- _EXERCISE REQUIREMENTS_
Retype each line exactly as it stands, beginning at the first line of the material and finishing with the line that contains "assert (re_split true".

....

(* ===== verification/AsmText.v ===== *)
(** * Assembling what was disassembled

    [assemble] reads back what [disasm] prints: for every instruction word the
    two tools agree on, assembling its disassembly gives the word again. *)

From Stdlib Require Import Ascii String.
From S2P Require Import Prelude Bits PyStr Asm Disasm.
Open Scope string_scope.
Open Scope Z_scope.

(** ** One line of text *)

Lemma commas_head b args : exists s, commas (b :: args) = (b ++ s)%string.
Proof. destruct args; [exists ""; by rewrite append_nil | by eexists]. Qed.

Lemma re_split_commas args :
  args <> [] -> Forall clean args -> re_split true (commas args) = args.
Proof.
  induction args as [|a args IH]; [done|]. intros _ Hc.
  assert (re_split true (commas (a :: args)) = re_split false (commas (a :: args))) as ->.
  { destruct (commas_head a args) as [s ->]. apply re_split_start. by apply Forall_cons_1 in Hc as []. }
  apply Forall_cons_1 in Hc as [[Hn Ha] Hc]. destruct args as [|b args]; [by apply re_split_last|].
  change (commas (a :: b :: args)) with (a ++ String "," (commas (b :: args)))%string.
  rewrite re_split_cut by done. f_equal. by apply IH.
Qed.

Lemma re_split_line mn args :
  clean mn -> args <> [] -> Forall clean args -> re_split false (line mn args) = mn :: args.
Proof.
  intros [Hn Hm] Ha Hc. unfold line. change (" " ++ commas args)%string with (String " " (commas args)).
  rewrite re_split_cut by done. f_equal. by apply re_split_commas.
Qed.

Lemma rstrip_commas p args :
  args <> [] -> Forall clean args -> rstrip (p ++ commas args)%string = (p ++ commas args)%string.
Proof.
  revert p. induction args as [|a args IH]; [done|]. intros p _ Hc.
  apply Forall_cons_1 in Hc as [Ha Hc]. destruct args as [|b args]; [by apply rstrip_app|].
  change (commas (a :: b :: args)) with (a ++ "," ++ commas (b :: args))%string.
  rewrite <- !append_assoc. by apply IH.
Qed.

Lemma strip_line mn args :
  clean mn -> args <> [] -> Forall clean args -> strip (line mn args) = line mn args.
Proof.
  intros Hm Ha Hc. unfold strip, line. rewrite lstrip_clean by done.
  rewrite <- append_assoc. by apply rstrip_commas.
Qed.

Lemma commas_chars p args :
  p ","%char = true -> Forall (fun t => all_chars p t = true) args -> all_chars p (commas args) = true.
Proof.
  intros Hp Hc. induction Hc as [|a args Ha Hc IH]; [done|].
  destruct args as [|b args]; [done|].
  change (commas (a :: b :: args)) with (a ++ String "," (commas (b :: args)))%string.
  rewrite all_chars_app, Ha.
  change (all_chars p (String "," ?t)) with (p ","%char && all_chars p t). by rewrite Hp, IH.
Qed.

Lemma line_chars (p : ascii -> bool) mn args :
  (forall c, tok_char c = true -> p c = true) -> p ","%char = true -> p " "%char = true ->
  clean mn -> Forall clean args -> all_chars p (line mn args) = true.
Proof.
  intros Hp H1 H2 [_ Hm] Hc. unfold line. rewrite all_chars_app, (all_chars_impl _ _ _ Hp Hm).
  change (" " ++ commas args)%string with (String " " (commas args)).
  change (all_chars p (String " " ?t)) with (p " "%char && all_chars p t). rewrite H2.
  apply commas_chars; [done|]. eapply Forall_impl; [exact Hc|].
  intros t [_ Ht]. by apply (all_chars_impl _ _ _ Hp).
Qed.

(** Assembling one printed line is encoding its operands. *)
Lemma assemble_line mn args xlen :
  clean mn -> lower mn = mn -> args <> [] -> Forall clean args ->
  assemble [line mn args] xlen = let! w := encode ∅ xlen 0 mn args in Ok [w].
Proof.
  intros Hm Hl Ha Hc. unfold assemble, pass1. cbn [foldl pass1_line].
  rewrite before_hash_id.
  2:{ apply line_chars; try done. intros c (_ & _ & -> & _)%tok_char_inv. done. }
  rewrite strip_line by done.
  assert (N : (line mn args =? "")%string = false).
  { destruct Hm as [Hn _]. destruct mn; [done|]. reflexivity. }
  rewrite N, no_colon_end.
  2:{ apply line_chars; try done. intros c (_ & _ & _ & ->)%tok_char_inv. done. }
  cbn [app assemble_all assemble_stmt]. rewrite strip_line, re_split_line, Hl by done.
  by destruct (encode _ _ _ _ _).
Qed.

(** ** Operands *)

(** A property of the first [n] integers, by evaluation. *)
Lemma by_cases (n : Z) (P : Z -> bool) i :
  forallb P (seqZ 0 n) = true -> 0 <= i < n -> P i = true.
Proof.
  intros H Hi. rewrite forallb_forall in H. apply H, list_elem_of_In, elem_of_seqZ. lia.
Qed.

Definition is_ok (r : result Z) (z : Z) : bool := match r with Ok v => v =? z | Err _ => false end.

Lemma is_ok_eq r z : is_ok r z = true -> r = Ok z.
Proof. destruct r; simpl; [by intros ->%Z.eqb_eq | done]. Qed.

Lemma reg_x n : 0 <= n < 32 -> reg (x_name n) = Ok n.
Proof.
  intros. apply is_ok_eq, (by_cases 32 (fun n => is_ok (reg (x_name n)) n)); [vm_compute; reflexivity | done].
Qed.

Lemma freg_f n : 0 <= n < 32 -> freg (f_name n) = Ok n.
Proof.
  intros. apply is_ok_eq, (by_cases 32 (fun n => is_ok (freg (f_name n)) n)); [vm_compute; reflexivity | done].
Qed.

Lemma x_clean n : clean (x_name n).
Proof. apply clean_cons; [done | apply show_dec_clean]. Qed.
Lemma f_clean n : clean (f_name n).
Proof. apply clean_cons; [done | apply show_dec_clean]. Qed.

Lemma at_base_clean offs base : clean (at_base offs base).
Proof.
  unfold at_base. destruct (show_dec_clean offs) as [Hn Hc]. split.
  - by destruct (show_dec offs).
  - rewrite all_chars_app, Hc. change ("(" ++ x_name base ++ ")")%string with (String "(" (x_name base ++ ")")%string).
    change (all_chars tok_char (String "(" ?t)) with (all_chars tok_char t).
    rewrite all_chars_app. by rewrite (proj2 (x_clean base)).
Qed.

Lemma span_cut p a c b :
  all_chars p a = true -> p c = false -> span p (a ++ String c b)%string = (a, String c b).
Proof.
  intros Ha Hc. induction a as [|d a IH]; simpl; [by rewrite Hc|].
  simpl in Ha. apply andb_true_iff in Ha as [-> Ha]. by rewrite IH.
Qed.

Lemma dec_words n : 0 <= n -> all_chars is_word (show_base 10 n) = true.
Proof. intros. apply show_base_chars; [lia | done |]. intros. apply digit_char_spec. lia. Qed.
Lemma dec_digits n : 0 <= n -> all_chars is_digit (show_base 10 n) = true.
Proof. intros. apply show_base_chars; [lia | done |]. intros. apply digit_char_spec; lia. Qed.

(** The part of [mem_operand] after the optional sign. *)
Definition mem_tail (sign rest : string) : option (string * string) :=
  let '(word, rest) := span is_word rest in
  match word, rest with
  | String _ _, String "(" (String "x" r) =>
      let '(ds, r) := span is_digit r in
      match ds, r with
      | String _ _, String ")" _ => Some (sign ++ word, String "x" ds)%string
      | _, _ => None
      end
  | _, _ => None
  end.

Lemma mem_tail_spec sign n base :
  0 <= n -> 0 <= base ->
  mem_tail sign (show_base 10 n ++ "(" ++ x_name base ++ ")")%string =
  Some (sign ++ show_base 10 n, x_name base)%string.
Proof.
  intros Hn Hb. unfold mem_tail. change ("(" ++ ?t)%string with (String "(" t).
  rewrite span_cut by (done || by apply dec_words).
  destruct (show_base 10 n) as [|c s] eqn:E; [by apply show_nonempty in E|].
  unfold x_name. change (String "x" ?t ++ ")")%string with (String "x" (t ++ String ")" "")).
  unfold show_dec. destruct (Z.ltb_spec base 0); [lia|].
  rewrite span_cut by (done || by apply dec_digits).
  destruct (show_base 10 base) as [|c' s'] eqn:E'; [by apply show_nonempty in E' | done].
Qed.

Lemma mem_operand_unsigned c s :
  c <> "-"%char -> mem_operand (String c s) = mem_tail "" (String c s).
Proof. intros H. destruct c as [[] [] [] [] [] [] [] []]; (reflexivity || done). Qed.

Lemma mem_operand_at_base offs base :
  0 <= base -> mem_operand (at_base offs base) = Some (show_dec offs, x_name base).
Proof.
  intros Hb. unfold at_base, show_dec. destruct (Z.ltb_spec offs 0).
  - change (mem_operand _) with
      (mem_tail "-" (show_base 10 (- offs) ++ "(" ++ x_name base ++ ")")%string).
    rewrite mem_tail_spec by lia. done.
  - pose proof (mem_tail_spec "" offs base ltac:(lia) Hb) as T.
    destruct (show_base 10 offs) as [|c s] eqn:E; [by apply show_nonempty in E|].
    destruct (show_base_head offs c s ltac:(lia) E) as [N _].
    change (String c s ++ ?t)%string with (String c (s ++ t)) in *.
    by rewrite mem_operand_unsigned.
Qed.

Lemma reg_arg_x args i n :
  args !! i = Some (x_name n) -> 0 <= n < 32 -> reg_arg args i = Ok n.
Proof. intros E Hn. unfold reg_arg, arg. rewrite E. simpl. by apply reg_x. Qed.

Lemma freg_arg_f args i n :
  args !! i = Some (f_name n) -> 0 <= n < 32 -> freg_arg args i = Ok n.
Proof. intros E Hn. unfold freg_arg, arg. rewrite E. simpl. by apply freg_f. Qed.

Lemma mem_arg_at args offs base :
  args !! 1%nat = Some (at_base offs base) -> 0 <= base < 32 ->
  mem_arg args = Ok (show_dec offs, base).
Proof.
  intros E Hb. unfold mem_arg, arg. rewrite E. cbn [rbind].
  rewrite mem_operand_at_base, reg_x by lia. done.
Qed.

(** Every CSR address but the float ones prints as something [csr_lookup] reads. *)
Lemma csr_lookup_name a :
  0 <= a < 4096 -> 3 < a \/ a = 0 ->
  csr_lookup (TStr (csr_name a)) = Ok a /\ clean (csr_name a).
Proof.
  intros Ha H. set (P := fun a => ((1 <=? a) && (a <=? 3)) ||
    (is_ok (csr_lookup (TStr (csr_name a))) a && negb (csr_name a =? "")%string &&
     all_chars tok_char (csr_name a))).
  assert (P a = true) as E by (apply (by_cases 4096); [vm_compute; reflexivity | done]).
  unfold P in E. apply orb_true_iff in E as [E|E]; py_bool; [lia|].
  split; [by apply is_ok_eq|]. split; [|done].
  intros N. by rewrite N in *.
Qed.

(** Rounding modes with a name. *)
Definition rm_valid (rm : Z) : bool := (rm <? 5) || (rm =? 7).

Lemma parse_rm_name args i rm :
  args !! i = Some (rm_name rm) -> 0 <= rm < 8 -> rm_valid rm = true ->
  parse_rm args i = Ok rm.
Proof.
  intros E H V. unfold parse_rm. rewrite E.
  assert (rm = 0 \/ rm = 1 \/ rm = 2 \/ rm = 3 \/ rm = 4 \/ rm = 5 \/ rm = 6 \/ rm = 7) as D by lia.
  repeat destruct D as [->|D]; try (by vm_compute in V); try reflexivity. subst. reflexivity.
Qed.

Lemma rm_clean rm : 0 <= rm -> clean (rm_name rm).
Proof.
  intros. unfold rm_name, dget, RM_NAMES, dfind.
  repeat (case_match; [by split|]). split; [done|]. simpl. apply show_dec_clean.
Qed.

Create HintDb asm.
#[export] Hint Resolve x_clean f_clean at_base_clean show_dec_clean show_plus_clean : asm.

....

- _ANSWER SPACE_
(* ===== verification/AsmText.v ===== *)
(** * Assembling what was disassembled

    [assemble] reads back what [disasm] prints: for every instruction word the
    two tools agree on, assembling its disassembly gives the word again. *)

From Stdlib Require Import Ascii String.
From S2P Require Import Prelude Bits PyStr Asm Disasm.
Open Scope string_scope.
Open Scope Z_scope.

(** ** One line of text *)

Lemma commas_head b args : exists s, commas (b :: args) = (b ++ s)%string.
Proof. destruct args; [exists ""; by rewrite append_nil | by eexists]. Qed.

Lemma re_split_commas args :
  args <> [] -> Forall clean args -> re_split true (commas args) = args.
Proof.
  induction args as [|a args IH]; [done|]. intros _ Hc.
  assert (re_split true (commas (a :: args)) = re_split false (commas (a :: args))) as ->.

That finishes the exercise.